Pine marten translocation
Wildlife Vets International and Vincent Wildlife Trust are currently translocating pine martens from Scotland to North Wales to re-establish populations. Populations have dwindled startlingly since the Mesolithic era, when the pine marten was the second most common carnivore in Britain. Each pine marten is implanted to enable researchers to identify individuals that have been retrapped or are found dead. Re-trapping data enable researchers to make informed conservation decisions by building a picture of how individuals use their environment. Olivia Walter, executive director at Wildlife Vets International, says: “8mm FDX-B microchips are used because they are small – an adult pine marten averages 1.5kg – and the needle on Pet-ID syringes is sharp, enabling precise implantation.” As the translocations have been such a success, the team, led by Vincent Wildlife Trust, is now considering further translocations to mid-Wales.
Hedgehog rehabilitation
South Essex Wildlife Hospital decided to try microchips because the
traditional methods of colour-coding hedgehogs with paint
spots is unreliable. Sue Schwar, founder of the charity, is enthusiastic about the new approach. “Microchipping has been much more accurate,” she says, “and it is extremely time-saving not having to flick through piles of dog-eared, dirt-smeared paper
records to find the right ‘green and pink spot one’ once the hedgehogs are in the rehabilitation paddocks.”
Orangutan rescue
International Animal Rescue’s team is working in West Kalimantan,
Indonesia, to rescue and care for baby orangutans that have been taken from their mothers to be illegally sold as pets, adults that have spent their entire lives in captivity, and orangutans left stranded when their forest home is destroyed. These vulnerable animals are microchipped as they are translocated to safe areas of protected forest for monitoring purposes. Chief executive, Alan Knight OBE, says: “We take rescuing orangutans very seriously and we always use Pet-ID microchips to provide quick identification of our animals.”
Big cat monitoring
Leibniz Institute for Zoo and Wildlife Research uses Pet-ID microchips for free-ranging cheetahs in Namibia, where they’ve run a cheetah research project since 2002 and a leopard research project since 2012. The team captures, immobilises and samples
the animals in the field and fits them with GPS collars. With the data and samples, the team conducts conservation research on reproduction, health and disease, and the carnivorefarmer conflict.

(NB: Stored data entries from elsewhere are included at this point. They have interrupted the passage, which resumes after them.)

Definition odd_warnings (n : Z) : list string :=
  if negb (n mod 2 =? 0) then [odd_warning] else [].


(** The first block of [add_missing_keywords]: from [s] to [s']. *)
Definition derive_homo (s s' : state) : Prop :=
  if is_none (default VNone (cfg_lookup ["nHOMO"] s)) then
    exists n s1, compute_homo_index valence_electrons Molecule s = Ok (n, s1) /\
                 input_setitem "nHOMO" (VInt n) s1 = Ok (tt, s')
  else s' = s.

(** Its second block. *)
Definition derive_orbitals (s s' : state) : Prop :=
  if truthy (default VNone (cfg_lookup ["compute_orbitals"] s)) then
    add_mo_index_range s = Ok (tt, s')
  else user_input s' = user_input s.

(** The states a successful run of [sanitize] goes through. *)
Record stages := Stages {
  st_input : state;       (* the sanitizer as constructed *)
  st_settings : state;    (* after create_settings *)
  st_templates : state;   (* after apply_templates *)
  st_homo : state;        (* nHOMO is present *)
  st_orbitals : state;    (* after the orbitals block *)
  st_restart : state;
  st_basis : state;
  st_cell : state;
  st_periodic : state;
  st_charge : state;
  st_multiplicity : state;
  st_final : state        (* after add_executable *)
}.

Definition run_of (t : stages) : Prop :=
  create_settings (st_input t) = Ok (tt, st_settings t) /\
  apply_templates create_settings_from_template (st_settings t)
    = Ok (tt, st_templates t) /\
  derive_homo (st_templates t) (st_homo t) /\
  derive_orbitals (st_homo t) (st_orbitals t) /\
  add_restart_point absolute_posix (st_orbitals t) = Ok (tt, st_restart t) /\
  add_basis abspath (st_restart t) = Ok (tt, st_basis t) /\
  add_cell_parameters (st_basis t) = Ok (tt, st_cell t) /\
  add_periodic (st_cell t) = Ok (tt, st_periodic t) /\
  add_charge (st_periodic t) = Ok (tt, st_charge t) /\
  add_multiplicity (st_charge t) = Ok (tt, st_multiplicity t) /\
  add_executable (st_multiplicity t) = Ok (tt, st_final t).

Definition frames_of (t : stages) : Prop :=
  frame fp_specs (st_input t) (st_settings t) /\
  frame fp_specs (st_settings t) (st_templates t) /\
  frame [Wr ["nHOMO"]] (st_templates t) (st_homo t) /\
  frame fp_mo_index_range (st_homo t) (st_orbitals t) /\
  frame fp_restart (st_orbitals t) (st_restart t) /\
  frame (both fp_basis_of) (st_restart t) (st_basis t) /\
  frame (both fp_cell_of) (st_basis t) (st_cell t) /\
  frame (both fp_periodic_of) (st_cell t) (st_periodic t) /\
  frame (both fp_charge_of) (st_periodic t) (st_charge t) /\
  frame (both fp_multiplicity_of) (st_charge t) (st_multiplicity t) /\
  frame (both fp_executable_of) (st_multiplicity t) (st_final t).

(** The configuration once the templates have been overlaid, before any
    keyword is derived. *)
Definition overlaid (cfg : gmap string value) (st : state) : Prop :=
  exists s1, create_settings (InputSanitizer cfg) = Ok (tt, s1) /\
             apply_templates create_settings_from_template s1 = Ok (tt, st).

End Derived.

(** ** Further observations *)

(** A value that [Settings.as_dict] and [recursive_traverse] hand over as it
    is: anything but a mapping or a list. *)
Definition plain_leaf (x : value) : bool :=
  match x with
  | VDict _ _ | VList _ => false
  | _ => true
  end.

(** The code [c] raises no warning. *)
Definition mquiet {A} (c : M A) : Prop :=
  forall s r s', c s = Ok (r, s') -> warned s' = warned s.

(** The code [c] logs nothing. *)
Definition msilent {A} (c : M A) : Prop :=
  forall s r s', c s = Ok (r, s') -> logged s' = logged s.

Definition orbitals_message : string := "Orbitals are neither print nor store!".
Definition basis_message : string := "path to basis added to cp2k settings".

(** The places the stages of the sanitizer write to, all together. *)
Definition fp_sanitize : list access :=
  [Wr ["nHOMO"]; Wr ["mo_index_range"]; Wr [cgs; main]; Wr [cgs; guess]].

(** The places the keyword steps write to, once the templates have been
    overlaid. *)
Definition fp_keywords : list access :=
  ([Wr ["nHOMO"]] ++ fp_mo_index_range ++ fp_restart ++ both fp_basis_of ++
   both fp_cell_of ++ both fp_periodic_of ++ both fp_charge_of ++
   both fp_multiplicity_of ++ both fp_executable_of)%list.

(** * Concrete runs *)

Module Example.

(** Two entries of the table for the basis DZVP-MOLOPT as the specification
    gives them (C: 4, H: 1), and nitrogen to have an odd count at hand. *)
Definition table : gmap string Z :=
  {[ "C-DZVP-MOLOPT" := 4; "H-DZVP-MOLOPT" := 1; "N-DZVP-MOLOPT" := 5 ]}.

Definition geometries (path : value) : result (list string) :=
  match path with
  | VStr p =>
      if String.eqb p "ch4.xyz" then Ok ["C"; "H"; "H"; "H"; "H"]
      else if String.eqb p "nh2.xyz" then Ok ["N"; "H"; "H"]
      else Err OSError
  | _ => Err TypeError
  end.

Definition section (k : string) (v : value) : value := VDict Sett {[ k := v ]}.

(** A PBE template: its exchange-correlation section names the functional. *)
Definition pbe_template : value :=
  section "cp2k" (section "force_eval" (section "dft"
    (VDict Sett {[ "basis_set_file_name" := VStr "";
                   "xc" := section xc_pbe empty_settings ]}))).

Definition templates (general : gmap string value) (name path : value)
  : result value :=
  match name with
  | VStr n =>
      if String.eqb n "pbe_main" then Ok pbe_template
      else if String.eqb n "pbe_guess" then Ok pbe_template
      else Err TemplateError
  | _ => Err TemplateError
  end.

Definition abspath (p : string) : string :=
  if String.prefix "/" p then p else "/home/user/" ++ p.

Definition run (cfg : gmap string value) : result (gmap string value * state) :=
  sanitize table geometries templates abspath abspath (InputSanitizer cfg).

Definition plain (k : string) (v : value) : value := VDict Plain {[ k := v ]}.

Definition general_settings
    (multiplicity : Z) (file_cell : value) (main_spec guess_spec : value)
  : gmap string value :=
  {[ "basis" := VStr "DZVP-MOLOPT";
     "potential" := VStr "GTH-PBE";
     "charge" := VInt 0;
     "multiplicity" := VInt multiplicity;
     "periodic" := VStr "xyz";
     "executable" := VStr "cp2k.popt";
     "path_basis" := VStr "basis";
     "file_cell_parameters" := file_cell;
     "cell_parameters" := VInt 28;
     "wfn_restart_file_name" := VNone;
     main := main_spec;
     guess := guess_spec ]}.

Definition config
    (geometry : string) (orbitals : bool) (multiplicity : Z) (file_cell : value)
    (main_spec guess_spec : value) : gmap string value :=
  {[ "path_traj_xyz" := VStr geometry;
     "active_space" := VList [VInt 2; VInt 3];
     "compute_orbitals" := VBool orbitals;
     cgs := VDict Plain
              (general_settings multiplicity file_cell main_spec guess_spec) ]}.

Definition from_template (name : string) : value :=
  plain "specific" (plain "template" (VStr name)).

(** Methane, both specifications from the PBE templates. *)
Definition methane : gmap string value :=
  config "ch4.xyz" true 1 VNone (from_template "pbe_main") (from_template "pbe_guess").

(** Methane, the guess written by hand without a functional, and a file with
    the cell parameters. *)
Definition methane_cell_file : gmap string value :=
  config "ch4.xyz" false 3 (VStr "cell.txt") (from_template "pbe_main")
         (plain "specific" (VDict Plain ∅)).

(** The amidogen radical: seven valence electrons. *)
Definition amidogen : gmap string value :=
  config "nh2.xyz" true 2 VNone (from_template "pbe_main") (from_template "pbe_guess").

(** A closed-shell multiplicity in the general settings, and a main
    specification whose own input already asks for a triplet. *)
Definition triplet_by_hand : gmap string value :=
  config "ch4.xyz" true 1 VNone
    (plain "specific" (plain "cp2k" (plain "force_eval" (plain "dft"
       (plain "multiplicity" (VInt 3))))))
    (plain "specific" (VDict Plain ∅)).

Definition output (cfg : gmap string value) : gmap string value :=
  match run cfg with Ok (out, _) => out | Err _ => ∅ end.

Definition final (cfg : gmap string value) : state :=
  match run cfg with Ok (_, s) => s | Err _ => InputSanitizer ∅ end.

Definition succeeded (cfg : gmap string value) : bool :=
  match run cfg with Ok _ => true | Err _ => false end.

End Example.

(** Variations of the configurations above. *)
Module Cases.

Import Example.

(** [cfg] with the entry [k] of its general settings set to [v]. *)
Definition set_general (k : string) (v : value) (cfg : gmap string value)
  : gmap string value :=
  match cfg !! cgs with
  | Some (VDict kd g) => <[cgs := VDict kd (<[k := v]> g)]> cfg
  | _ => cfg
  end.

(** Methane with the HOMO index given by hand. *)
Definition methane_homo_given : gmap string value :=
  <["nHOMO" := VInt 10]> methane.

(** The same with one bound of the active space only. *)
Definition methane_one_bound : gmap string value :=
  <["active_space" := VList [VInt 2]]> methane_homo_given.

(** Methane restarted from a wave function of an earlier run. *)
Definition methane_restarted : gmap string value :=
  set_general "wfn_restart_file_name" (VStr "guess.wfn") methane.

(** Methane without a directory of basis sets. *)
Definition methane_no_basis_path : gmap string value :=
  set_general "path_basis" VNone methane.


(** Methane whose guess specification asks for its template under a key in
    another case. *)
Definition methane_capital_template : gmap string value :=
  config "ch4.xyz" true 1 VNone (from_template "pbe_main")
         (plain "specific" (plain "Template" (VStr "pbe_guess"))).

(** Methanol: the table above has no oxygen. *)
Definition methanol : gmap string value :=
  config "ch3oh.xyz" true 1 VNone (from_template "pbe_main")
         (from_template "pbe_guess").

Definition more_geometries (path : value) : result (list string) :=
  match path with
  | VStr p =>
      if String.eqb p "ch3oh.xyz" then Ok ["C"; "H"; "H"; "H"; "O"; "H"]
      else geometries path
  | _ => geometries path
  end.

(** No geometry can be read. *)
Definition no_geometry (path : value) : result (list string) := Err OSError.

(** General settings that hold a guess specification only. *)
Definition guess_only : gmap string value :=
  {[ guess := plain "specific" (VDict Plain ∅) ]}.

Definition no_main : gmap string value :=
  {[ "path_traj_xyz" := VStr "ch4.xyz"; cgs := VDict Plain guess_only ]}.

(** Whether the templates can be overlaid on [cfg]. *)
Definition overlay_succeeds (cfg : gmap string value) : bool :=
  match create_settings (InputSanitizer cfg) with
  | Ok (_, s1) =>
      match apply_templates templates s1 with
      | Ok _ => true
      | Err _ => false
      end
  | Err _ => false
  end.

(** A geometry whose center of mass cannot be computed. *)
Definition no_center (mol : list string) : result unit := Err TypeError.

Definition provider_without_center :=
  Multipole.get_multipole_matrix (list string) Multipole.array unit Multipole.h5
    Multipole.h5_search Multipole.h5_retrieve Multipole.h5_store no_center.

End Cases.

(** * Proofs *)

Arguments String.eqb : simpl never.

Lemma eqb_true (a b : string) : String.eqb a b = true -> a = b.
Proof. apply String.eqb_eq. Qed.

Animals are identified by the microchip and their spot patterns
when they are re-captured. Microchip identification is particularly important for juvenile animals. Juveniles are not collared and the proportions in their spot patterns can change as they grow. Bettina Watcher, an evolutionary ecologist, conservation biologist and
senior scientist at the Liebniz Institute for Zoo and Wildlife Research, who runs the cheetah and leopard research projects in Namibia, commends the easy use of microchips under field conditions.